Sono state fatte cime senza ossigeno?
Secondo la collaboratrice di Elizabeth Hawley quest’anno salite qualcosa come 400 persone, di cui nessuno senza ossigeno: i numeri danno l’idea della difficoltà. L’Everest sarà anche una salita piuttosto facile ma senza ossigeno, così in alto, se c’è freddo o un po’ di vento, ti congeli. Dev’essere proprio una giornata perfetta. Anche l’anno scorso le cime senza ossigeno si contavano sulle dita di una mano. La percentuale di gente che sale senza ossigeno diminuisce sempre, anno dopo anno.

Nel tuo prossimo futuro c’è l’Himalaya o la Patagonia?
Mi piacerebbe fare una spedizione soltanto alpinistica, visto che ora ero via a lavorare per Agostino.
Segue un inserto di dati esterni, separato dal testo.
Lemma split1_cases c s : str_mem c s = true →
  s = (split1 c s).1 +:+ String c (split1 c s).2 ∧ str_mem c (split1 c s).1 = false.
Proof.
  induction s as [|d s IH]; cbn; [done|]. case_bool_decide as Hd; subst.
  - rewrite bool_decide_eq_true_2 by done. cbn. by rewrite str_app_nil_l.
  - rewrite bool_decide_eq_false_2 by done. cbn. intros Hs. destruct (IH Hs) as [E Hm].
    destruct (split1 c s) as [a b]. cbn in *. rewrite bool_decide_eq_false_2 by done. cbn. rewrite str_app_cons.
    split; [by rewrite <- E|done].
Qed.

(** The executable matcher decides the pattern and finds its only group. *)
Lemma match_image_spec s name : match_image s = Some name ↔ image_pattern s name.
Proof.
  split.
  - unfold match_image. destruct (drop_final_newline_cases s) as (tail & Hs & Ht).
    destruct (rsplit1 ":" _) as [[before tag]|] eqn:E1; [|done]. apply rsplit1_Some in E1 as [E1 Hc1].
    destruct (rsplit1 "/" before) as [[path nm]|] eqn:E2; [|done]. apply rsplit1_Some in E2 as [-> Hc2].
    destruct (split1 "-" tag) as [arch hash] eqn:E3.
    destruct (_ && _) eqn:Eb; [|done]. intros [= ->].
    rewrite !andb_true_iff, !negb_true_iff, !bool_decide_eq_false, Nat.eqb_eq, devkit_path_spec in Eb.
    destruct Eb as [[[[[[[Hp ?] ?] ?] ?] ?] ?] Hd].
    destruct (split1_cases "-" tag Hd) as [Htag _]. rewrite E3 in Htag. cbn in Htag.
    exists path, arch, hash, tail. split_and!; try done.
    rewrite Hs, E1, Htag. by str_norm.
  - intros (path & arch & hash & tail & -> & Ht & Hp & Hn & Hn1 & Hn2 & Ha & Haw & Hl & Hh).
    assert (hash ≠ "") as Hne by (by destruct hash).
    assert (str_mem ":" arch = false ∧ str_mem "-" arch = false ∧ str_mem ":" hash = false) as (Hc1 & Hc2 & Hc3)
      by (split_and!; [by apply (str_forall_not_mem is_word)..|by apply (str_forall_not_mem is_hex)]).
    set (before := path +:+ String "/" name). set (tag := arch +:+ String "-" hash).
    assert (path +:+ "/" +:+ name +:+ ":" +:+ arch +:+ "-" +:+ hash +:+ tail =
      ((before +:+ String ":" (arch +:+ "-")) +:+ hash) +:+ tail) as ->.
    { subst before tag. by str_norm. }
    unfold match_image. rewrite drop_final_newline_hex by done.
    assert (rsplit1 ":" ((before +:+ String ":" (arch +:+ "-")) +:+ hash) = Some (before, tag)) as ->.
    { apply rsplit1_Some. subst tag. split.
      - by str_norm.
      - rewrite str_mem_app. cbn. by rewrite Hc1, Hc3. }
    assert (rsplit1 "/" before = Some (path, name)) as -> by (by apply rsplit1_Some).
    subst tag. rewrite split1_app by done. apply devkit_path_spec in Hp.
    rewrite Hp, Hn2, Haw, Hh, Hl, str_mem_app, !bool_decide_eq_false_2 by done. cbn.
    by rewrite orb_true_r.
Qed.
Visto che non ho programmato niente per il Karakorum in estate, è più probabile la Patagonia in autunno-inverno. Vedremo.

La collaborazione dei Ragni con il Comitato Evk2Cnr è storica…
Sì, il Gruppo Ragni aveva già collaborato con Agostino – che è un Ragno di Lecco – in diverse spedizioni alpinistiche e scientifiche. Questo è stato un altro passo importante, per un progetto che è di importanza fondamentale per l’ambiente e per le montagne.

L’ultima volta che sei stato in Piramide è stato tanto tempo fa. E’ cambiato qualcosa?
La Piramide è sempre soggetta a migliorie. Dal punto di vista delle attività di ricerca ho visto con piacere che si stanno espandendo, e dal punto di vista del comfort offerto ai ricercatori e agli ospiti è sempre più evoluta. Le persone che sono lì per lavorare sono messe in condizioni di farlo bene, anche lo staff è sempre più professionale.

Il momento più bello di questa spedizione?
La soddisfazione di quando abbiamo attivato la stazione meteo a Colle Sud, e abbiamo saputo che stava funzionando e trasmettendo dati. E’ stato davvero bello.